MINNEAPOLIS - Eighteen current and former Minnesota residents filed a federal lawsuit Thursday, alleging that dozens of public workers across the state violated their privacy by looking up their personal data.
The group filed the lawsuit in U.S. District Court in Minnesota on Thursday against more than 50 counties, municipalities and multiple state officials.
A statement announcing the lawsuit says "government officials targeted citizens based on their political involvement." The citizens behind the lawsuit say their data was accessed more than 600 times.
Attorney Erick Kaardal sent out a news release naming a current state lawmaker, a Wabasha County Commissioner and someone who wrote a letter to the editor as among those who claim their privacy was violated. Attorneys allege that the data probes were politically motivated, with those accessing the records searching for information that included driving violations, expired license tabs or warrants for arrest.

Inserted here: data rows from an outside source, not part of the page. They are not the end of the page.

(** [set_permits] only. *)
Lemma flag_take_over_rule held permits f w0 w :
  following w0 (idle held permits) w → following w0 (idle held ({[f]} ∪ permits)) (flag_take_over f w).
Proof.
  intros Hw. pose proof Hw as (_ & _ & Hh & Hp & _). unfold flag_take_over.
  eapply following_set; [by split| |exact Hw]. split_and!; [done| |done]. cbn. by rewrite Hp.
Qed.
(** A request that is over is counted and registered no more. *)
Lemma drop_context_rule held permits context w0 w :
  CancellationsMutex ∉ held → following w0 (idle held permits) w →
  following w0 (idle held permits) (drop_context context w).
Proof.
  intros Hc Hw. unfold drop_context, forget_registration, drop_counter, counter_drop, drop_registration.
  pose proof (atomic_rule (E:=unit) (idle held permits) (λ _, idle held permits) (λ _, idle held permits) w0
    (λ s, (Ok tt, set_coordinator (λ c, set_global ((cd_global_in_flight c - 1) mod 2 ^ 64) c) s))
    (stable_idle held permits) ltac:(intros x Hx; by split) w Hw) as Hd.
  destruct (atomic _ w) as [[u|e|] w1]; [| |done]; cbn [snd];
    (match goal with |- context [with_mutex CancellationsMutex ?f w1] =>
      pose proof (with_mutex_rule (idle held permits) (λ _, idle held permits) (λ _, idle held permits) CancellationsMutex f w0
        (stable_idle held permits)
        ltac:(intros x (Hh & ? & _); rewrite Hh; by split_and!)
        ltac:(intros x (Hh & ? & _); split; [by split|split_and!; [cbn; rewrite Hh; set_solver|done|done]]) w1 Hd) as Hr;
      by destruct (with_mutex CancellationsMutex f w1) as [[?|?|] ?] end).
Qed.
End rules.

(** ** Responses *)

(** What keeps a request authorised until its response is written. *)
Definition permitted (permit : RequestPermit) (replayed : bool) (x : Shared) : Prop :=
  match permit_operation permit with
  | OperationCode.Status | OperationCode.Lock => True
  | OperationCode.CreateVault => cd_lock_active (coordinator x) = false ∨ replayed = true
  | OperationCode.UnlockMasterPassword | OperationCode.UnlockWindowsHello => cd_lock_active (coordinator x) = false
  | operation => OperationCode.requires_unlocked_epoch operation = true
      ∧ cd_lock_active (coordinator x) = false ∧ cd_epoch (coordinator x) = permit_unlock_epoch permit
  end.

Section world.
Context `{Minicbor}.
Context {W : Type} `{Env W, Threads W, ThreadsModel W, Serving W}.
Context (context : DispatchContext) (outcome : ExecutionOutcome) (w0 : W).

(** The request was in time and is not cancelled, unless it is a lock; and nothing has
    revoked what it was admitted for. *)
Record fresh (x : Shared) : Prop := {
  fr_deadline : in_time w0 (dc_deadline context);
  fr_cancel : permit_operation (dc_permit context) = OperationCode.Lock
    ∨ sh_flags x !! rr_cancellation (dc_registration context) ≠ Some true;
  fr_permitted : permitted (dc_permit context) (eo_replayed outcome) x;
}.

(** What the outcome of a browser fill depends on. *)
Record current (x : Shared) : Prop := {
  cu_deadline d : eo_browser_deadline outcome = Some d → in_time w0 d;
  cu_generation g : eo_browser_generation outcome = Some g → g ≠ max_of 64 ∧ rt_accounts_generation (sh_runtime x) = g;
}.

Definition deliverable (x : Shared) : Prop :=
  eo_error outcome = None ∧ (eo_committed outcome = true ∨ fresh x) ∧ current x.

(** A response that may be written: an error, without data; or what a deliverable
    outcome holds. *)
Record cleared (response : ResponseEnvelope) (x : Shared) : Prop := {
  cl_fits (w : W) : response_fits (connection w) response = true;
  cl_correlation : rs_correlation_id response = dc_correlation context;
  cl_error : rs_error response ≠ None → rs_body response = [];
  cl_success : rs_error response = None → deliverable x ∧
    if reports_status (permit_operation (dc_permit context))
    then ∃ state, encode_status state (cd_epoch (coordinator x)) = Ok (rs_body response)
    else rs_body response = eo_body outcome;
}.
End world.

Section responses.
Context `{MinicborLaws, CryptoLaws, UrlLaws}.
Context {W : Type} `{AgentLaws W, !EnvLaws W, !Threads W, !Connections, !ThreadsModel W, !ThreadsLaws W, !StorageLaws W, !Serving W, !ServingLaws W}.
Context (held : gset MutexName) (permits : gset FlagName).
Context (Hgate : CommitGate ∈ held).

Lemma stable_fresh context outcome (w0 : W) : stable (holding held permits (fresh context outcome w0)).
Proof.
  apply stable_gate; [done|]. intros s s' _ _ He Hl Hf [? Hc Hp]. split; [done|destruct Hc; auto|].
  unfold permitted in *. rewrite He. by destruct (permit_operation _); intuition.
Qed.
Lemma stable_current outcome (w0 : W) : stable (holding held permits (current outcome w0)).
Proof.
  intros s s' He (Hh & Hp & [Hd Hg]). split_and!; [by rewrite (es_held _ _ He)|by rewrite (es_permits _ _ He)|].
  split; [done|]. intros g Hx. rewrite (es_gate_generation _ _ He) by (by rewrite Hh). by apply Hg.
Qed.

(** A look at the shared state that is still true afterwards. *)
Lemma seen_rule {E A} (F : Shared → Prop) (G : A → Shared → Prop) (R : E → W → Prop) w0 (f : Shared → A) :
  stable (holding held permits F) → (∀ x, G (f x) x) →
  triple (following w0 (holding held permits F)) (observe f)
    (λ a, following w0 (holding held permits (λ x, F x ∧ G a x))) R.
Proof. intros HF HG. apply observe_rule; [done|]. by intros x (? & ? & ?). Qed.

Lemma not_locked_rule {E} (F : Shared → Prop) (R : E → W → Prop) w0 :
  stable (holding held permits F) →
  triple (following w0 (holding held permits F)) (or_else lock_active not_unlocked)
    (λ b, following w0 (holding held permits (λ x, F x ∧ (b = false → cd_lock_active (coordinator x) = false)))) R.
Proof.
  intros HF. set (G x := F x ∧ cd_lock_active (coordinator x) = false).
  assert (stable (holding held permits G)) as HG.
  { apply stable_and; [done|]. apply stable_gate; auto. }
  eapply (or_else_rule _ (following w0 (holding held permits G))).
  - eapply triple_post; [apply (seen_rule F (λ b x, cd_lock_active (coordinator x) = b)); done|].
    intros [] w Hw; [|done]. eapply following_weaken; [|exact Hw]. by intros x (? & ? & ? & ?).
  - apply not_unlocked_rule; [done|]. intros b w Hw. eapply following_weaken; [|exact Hw].
    by intros x (? & ? & ? & ?).
Qed.

Lemma still_authorized_rule {E} (F : Shared → Prop) (R : E → W → Prop) w0 permit outcome :
  stable (holding held permits F) →
  triple (following w0 (holding held permits F)) (outcome_is_still_authorized permit outcome)
    (λ b, following w0 (holding held permits (λ x, F x ∧ (b = true → permitted permit (eo_replayed outcome) x)))) R.
Proof.
  intros HF. unfold outcome_is_still_authorized, permitted.
  assert (∀ (P : Prop), P → triple (E:=E) (following w0 (holding held permits F)) (mret (bool_decide (eo_error outcome = None)))
    (λ b, following w0 (holding held permits (λ x, F x ∧ (b = true → P)))) R) as Hret.
  { intros P HP. apply triple_ret. intros w Hw. eapply following_weaken; [|exact Hw]. by intros x (? & ? & ?). }
  assert (∀ P : Shared → Prop, (∀ x, cd_lock_active (coordinator x) = false → P x) →
    triple (E:=E) (following w0 (holding held permits F)) (b ← or_else lock_active not_unlocked; mret (negb b))
    (λ b, following w0 (holding held permits (λ x, F x ∧ (b = true → P x)))) R) as Hlock.
  { intros P HP. eapply triple_bind; [by apply not_locked_rule|]. intros b. apply triple_ret.
    intros w Hw. eapply following_weaken; [|exact Hw]. intros x (? & ? & ? & Hl). split_and!; [done..|].
    intros Hb. apply HP, Hl. by destruct b. }
  assert (∀ rest, triple (E:=E) (following w0 (holding held permits F))
    (if rest : bool then b ← or_else (or_else lock_active not_unlocked) (other_epoch (permit_unlock_epoch permit)); mret (negb b)
     else mret false)
    (λ b, following w0 (holding held permits (λ x, F x ∧ (b = true → rest = true
      ∧ cd_lock_active (coordinator x) = false ∧ cd_epoch (coordinator x) = permit_unlock_epoch permit)))) R) as Hepoch.
  { intros [].
    2: { apply triple_ret. intros w Hw. eapply following_weaken; [|exact Hw]. by intros x (? & ? & ?). }
    set (G x := F x ∧ cd_lock_active (coordinator x) = false).
    assert (stable (holding held permits G)) as HG.
    { apply stable_and; [done|]. apply stable_gate; auto. }
    apply (triple_bind _ _ _ (λ b, following w0 (holding held permits (λ x, F x ∧ (b = false →
      cd_lock_active (coordinator x) = false ∧ cd_epoch (coordinator x) = permit_unlock_epoch permit))))).
    - eapply (or_else_rule _ (following w0 (holding held permits G))).
      + eapply triple_post; [by apply not_locked_rule|].
        intros [] w Hw; (eapply following_weaken; [|exact Hw]); intros x (? & ? & ? & Hl); split_and!; try done.
        split; auto.
      + eapply triple_post; [by apply other_epoch_rule|]. intros b w Hw. eapply following_weaken; [|exact Hw].
        intros x [(? & ? & [? ?]) He]. split_and!; try done. auto.
    - intros b. apply triple_ret. intros w Hw. eapply following_weaken; [|exact Hw].
      intros x (? & ? & ? & Hx). split_and!; [done..|]. intros Hb. destruct b; [done|]. by split; [|apply Hx]. }
  destruct (permit_operation permit); first [by apply Hret|apply Hlock; by auto|apply Hepoch].
Qed.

"Government's abuse of the private personal data of citizens engaged in participation in their own government is stunning," said State Representative Steve Drazkowski in a written statement. "It is the role of government to carry out the law, not to violate the law. They even went after the private data of my wife and my daughter - why? These flagrant violations of law by the people we entrust with it, are an abusive exercise of power."
"These people violated my trust in government, my feeling of safety, and my family's security," added Wabasha County Commissioner Deb Roschen. "Why are they pouring over data about my daughter and my husband? Who is holding these people accountable?"